## AIM OF THE TASK
Starting at the first line of the data below, write out each line exactly until you reach the line containing "gets as far", and include that line too.

Records from a data collection:
(* ===== verification/ServerLoop.v ===== *)
(** * ServerLoop: HTTP requests that overlap, [src/api/server.js]

    The handler of [POST /api/invite/request] is [async] and waits for
    [requestInviteCode] (line 50), which waits for the mail (line 181 of
    [src/api/invite-service.js]).  While it waits, express handles the
    requests that arrive.  The other handlers have no [await].

    ** Model

    - The state is the state of [EventLoop]: the registry and the
      requests that wait for their mail.  A handler that waits keeps
      nothing else: its answer is a function of what [requestInviteCode]
      returns ([sendResult], lines 52-63).
    - [Arrive req] is a request that reaches the application.  When it
      gets as far as line 50 ([awaitedRequest]), the logger has read the
      clock and the request begins ([EventLoop.Begin]): a request that is
      refused is answered at once, one that is granted waits.  Every
      other request is answered as [Server.application] answers it.
    - [Settle k] is the mail of the [k]-th waiting request settling
      ([EventLoop.End]); the handler then answers.
    - [runServer] is a sequence of events, with the answers in the order
      they are sent. *)

From stdpp Require Import gmap strings list.
From Stdlib Require Import ZArith.
From Stdlib.Strings Require Import Byte Ascii.
From S2P Require Import Prelude JsString Encoding Regex Runtime JsMap JsValue.
From S2P Require Import InviteService InviteInvariant Server EventLoop.

#[local] Open Scope c2c_scope.
#[local] Open Scope Z_scope.

Inductive HttpEvent : Type :=
| Arrive (req : Request)
| Settle (k : nat).

(** The answer of lines 52-63, for the result of [requestInviteCode]. *)
Definition sendResult (result : RequestResult) : Response :=
  if requestSucceeded result then mkResponse 200 (requestJson result)
  else mkResponse 400 (requestJson result).

(** The arguments of [requestInviteCode] at line 50, for a request that
    gets there. *)
Definition awaitedRequest (req : Request) : option (string * option string) :=
  match body req, method req with
  | BodyFields fields, POST =>
      if routeMatches "/api/invite/request" (path req) &&
         negb (missing (bodyField "email" fields))
      then Some (default "" (bodyField "email" fields),
                 bodyField "userName" fields)
      else None
  | _, _ => None
  end.

(** What the handler sends when [requestInviteCode] has returned. *)
Definition answerOf (r : Reply) : option Sent :=
  match r with
  | ReplyRequest result => Some (WithBody (sendResult result))
  | _ => None
  end.

Section ServerLoop.
Context (env : Env) (P : EmailProvider) (toISOString : Z -> string).

Definition serverStep (e : HttpEvent) (s : LoopState)
    : option Sent * LoopState :=
  match e with
  | Arrive req =>
      match awaitedRequest req with
      | Some (email, userName) =>
          let logged :=
            mkLoopState (execM (Date_now env) (world s)) (inflight s) in
          let '(r, s1) := loopStep env P (Begin email userName) logged in
          (r ≫= answerOf, s1)
      | None =>
          let '(a, w) := application env P toISOString req (world s) in
          (Some a, mkLoopState w (inflight s))
      end
  | Settle k =>
      let '(r, s1) := loopStep env P (End k) s in
      (r ≫= answerOf, s1)
  end.

Fixpoint runServer (es : list HttpEvent) (s : LoopState)
    : list Sent * LoopState :=
  match es with
  | [] => ([], s)
  | e :: es' =>
      let '(a, s1) := serverStep e s in
      let '(rest, s2) := runServer es' s1 in
      (match a with Some x => x :: rest | None => rest end, s2)
  end.

End ServerLoop.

## ANSWER SECTION
(* ===== verification/ServerLoop.v ===== *)
(** * ServerLoop: HTTP requests that overlap, [src/api/server.js]

    The handler of [POST /api/invite/request] is [async] and waits for
    [requestInviteCode] (line 50), which waits for the mail (line 181 of
    [src/api/invite-service.js]).  While it waits, express handles the
    requests that arrive.  The other handlers have no [await].

    ** Model

    - The state is the state of [EventLoop]: the registry and the
      requests that wait for their mail.  A handler that waits keeps
      nothing else: its answer is a function of what [requestInviteCode]
      returns ([sendResult], lines 52-63).
    - [Arrive req] is a request that reaches the application.  When it
      gets as far as line 50 ([awaitedRequest]), the logger has read the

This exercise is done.